(** ** The node-to-engine wait *)

Lemma set_obn_signal_to_eplus_same (g : World) :
  set_obn_signal_to_eplus (obn_signal_to_eplus g) g = g.
Proof. now destruct g. Qed.

Lemma set_eplus_signal_to_obn_same (g : World) :
  set_eplus_signal_to_obn (eplus_signal_to_obn g) g = g.
Proof. now destruct g. Qed.

(** The three ways a wait for the node can end: with the stored signal [m],
    with the synthetic time-out, or never. *)
Lemma waitforOBNSignal_cases (timeout : Z) (wakes : list (Wake OBNSignalToEPlus)) (g : World) :
  (exists m, m <> EPSIG_NONE /\
             waitforOBNSignal timeout wakes g
             = Returned m (log (EvWaitOBN m) (set_obn_signal_to_eplus m g)))
  \/ (0 < effective_timeout timeout g /\
      waitforOBNSignal timeout wakes g
      = Returned EPSIG_TIMEOUT
                 (log (EvWaitOBN EPSIG_TIMEOUT) (set_obn_signal_to_eplus EPSIG_NONE g)))
  \/ (effective_timeout timeout g <= 0 /\
      waitforOBNSignal timeout wakes g = Blocked (set_obn_signal_to_eplus EPSIG_NONE g)).
Proof.
  unfold waitforOBNSignal, effective_timeout.
  destruct (is_EPSIG (obn_signal_to_eplus g)) eqn:Hcur.
  - left. exists (obn_signal_to_eplus g). split; [now apply is_EPSIG_true |].
    now rewrite set_obn_signal_to_eplus_same.
  - set (e := if timeout <=? 0 then default_obn_timeout g else timeout).
    destruct (e <=? 0) eqn:He.
    + destruct (cv_wait is_EPSIG (obn_signal_to_eplus g) wakes) as [[|] s] eqn:Hw;
        apply cv_wait_sound in Hw.
      * left. exists s. split; [now apply is_EPSIG_true | reflexivity].
      * right; right. apply is_EPSIG_false in Hw. subst s.
        split; [now apply Z.leb_le | reflexivity].
    + destruct (cv_wait_for e is_EPSIG (obn_signal_to_eplus g) wakes) as [[|] s] eqn:Hw;
        apply cv_wait_for_sound in Hw.
      * left. exists s. split; [now apply is_EPSIG_true | reflexivity].
      * right; left. apply is_EPSIG_false in Hw. subst s.
        split; [now apply Z.leb_gt | reflexivity].
Qed.

(** What a wait returns depends on the mailbox and the default time-out only. *)
Lemma waitforOBNSignal_frame (timeout : Z) (wakes : list (Wake OBNSignalToEPlus))
      (g1 g2 : World) :
  obn_signal_to_eplus g1 = obn_signal_to_eplus g2 ->
  default_obn_timeout g1 = default_obn_timeout g2 ->
  returned (waitforOBNSignal timeout wakes g1) = returned (waitforOBNSignal timeout wakes g2).
Proof.
  intros Hm Ht. unfold waitforOBNSignal. rewrite Hm, Ht.
  destruct (is_EPSIG (obn_signal_to_eplus g2)); [reflexivity |].
  destruct ((if timeout <=? 0 then default_obn_timeout g2 else timeout) <=? 0).
  - now destruct (cv_wait is_EPSIG (obn_signal_to_eplus g2) wakes) as [[|] s].
  - now destruct (cv_wait_for _ is_EPSIG (obn_signal_to_eplus g2) wakes) as [[|] s].
Qed.

(** The wait ends with the pair ([returned], mailbox); both are read off the
    three cases. *)
Lemma waitforOBNSignal_returned_stored (timeout : Z) (wakes : list (Wake OBNSignalToEPlus))
      (g : World) (s : OBNSignalToEPlus) :
  returned (waitforOBNSignal timeout wakes g) = Some s ->
  s <> EPSIG_TIMEOUT \/ effective_timeout timeout g <= 0 ->
  s <> EPSIG_NONE /\
  waitforOBNSignal timeout wakes g
  = Returned s (log (EvWaitOBN s) (set_obn_signal_to_eplus s g)).
Proof.
  intros Hr Hs.
  destruct (waitforOBNSignal_cases timeout wakes g)
    as [(m & Hm & E) | [(He & E) | (He & E)]]; rewrite E in Hr |- *; simpl in Hr.
  - inversion Hr; subst. auto.
  - inversion Hr; subst. destruct Hs as [Hs | Hs]; [congruence | lia].
  - discriminate.
Qed.

(** C3 as stated fails: with a default time-out of five seconds configured, a
    wait called with a non-positive argument is a timed one and ends with the
    synthetic time-out when nothing arrives. *)
Lemma waitforOBNSignal_nonpositive_argument_times_out :
  0 <= 0 /\ -1 <= 0 /\
  waitforOBNSignal 0 [] (set_default_obn_timeout 5 initial_world)
  = Returned EPSIG_TIMEOUT
             (log (EvWaitOBN EPSIG_TIMEOUT) (set_default_obn_timeout 5 initial_world)) /\
  returned (waitforOBNSignal (-1) [mkWake 6 EPSIG_Y]
                             (set_default_obn_timeout 5 initial_world))
  = Some EPSIG_TIMEOUT.
Proof. repeat split; try lia; reflexivity. Qed.

(** A signal that arrives within the effective time-out ends the wait. *)
Lemma waitforOBNSignal_arrives (timeout : Z) (g : World)
      (pre : list (Wake OBNSignalToEPlus)) (w : Wake OBNSignalToEPlus)
      (post : list (Wake OBNSignalToEPlus)) :
  obn_signal_to_eplus g = EPSIG_NONE ->
  Forall (fun v => seen v = EPSIG_NONE) pre ->
  seen w <> EPSIG_NONE ->
  effective_timeout timeout g <= 0
  \/ Forall (fun v => elapsed v <= effective_timeout timeout g) (pre ++ [w]) ->
  waitforOBNSignal timeout (pre ++ w :: post) g
  = Returned (seen w) (log (EvWaitOBN (seen w)) (set_obn_signal_to_eplus (seen w) g)).
Proof.
  intros Hg Hpre Hw Hin. unfold waitforOBNSignal.
  fold (effective_timeout timeout g). rewrite Hg.
  change (is_EPSIG EPSIG_NONE) with false. cbv iota.
  apply is_EPSIG_true in Hw.
  destruct (effective_timeout timeout g <=? 0) eqn:He.
  - rewrite cv_wait_skip by (reflexivity || assumption).
    cbn [cv_wait]. change (is_EPSIG EPSIG_NONE) with false. cbv iota.
    now rewrite cv_wait_now.
  - apply Z.leb_gt in He. destruct Hin as [Hin | Hin]; [lia |].
    apply Forall_app in Hin. destruct Hin as [Hpret Hwt].
    inversion Hwt as [| ? ? Hwt' _]; subst.
    rewrite cv_wait_for_skip.
    + cbn [cv_wait_for]. change (is_EPSIG EPSIG_NONE) with false. cbv iota.
      apply Z.leb_le in Hwt'. rewrite Hwt'. now rewrite cv_wait_for_now.
    + reflexivity.
    + rewrite Forall_forall in *. intros v Hv. split; auto.
Qed.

__________

**ABOUT THIS TASK**
Go through the material above, and wherever a line contains the string "right", return it.

**COMPLETED TASK**
      * right; right. apply is_EPSIG_false in Hw. subst s.
      * right; left. apply is_EPSIG_false in Hw. subst s.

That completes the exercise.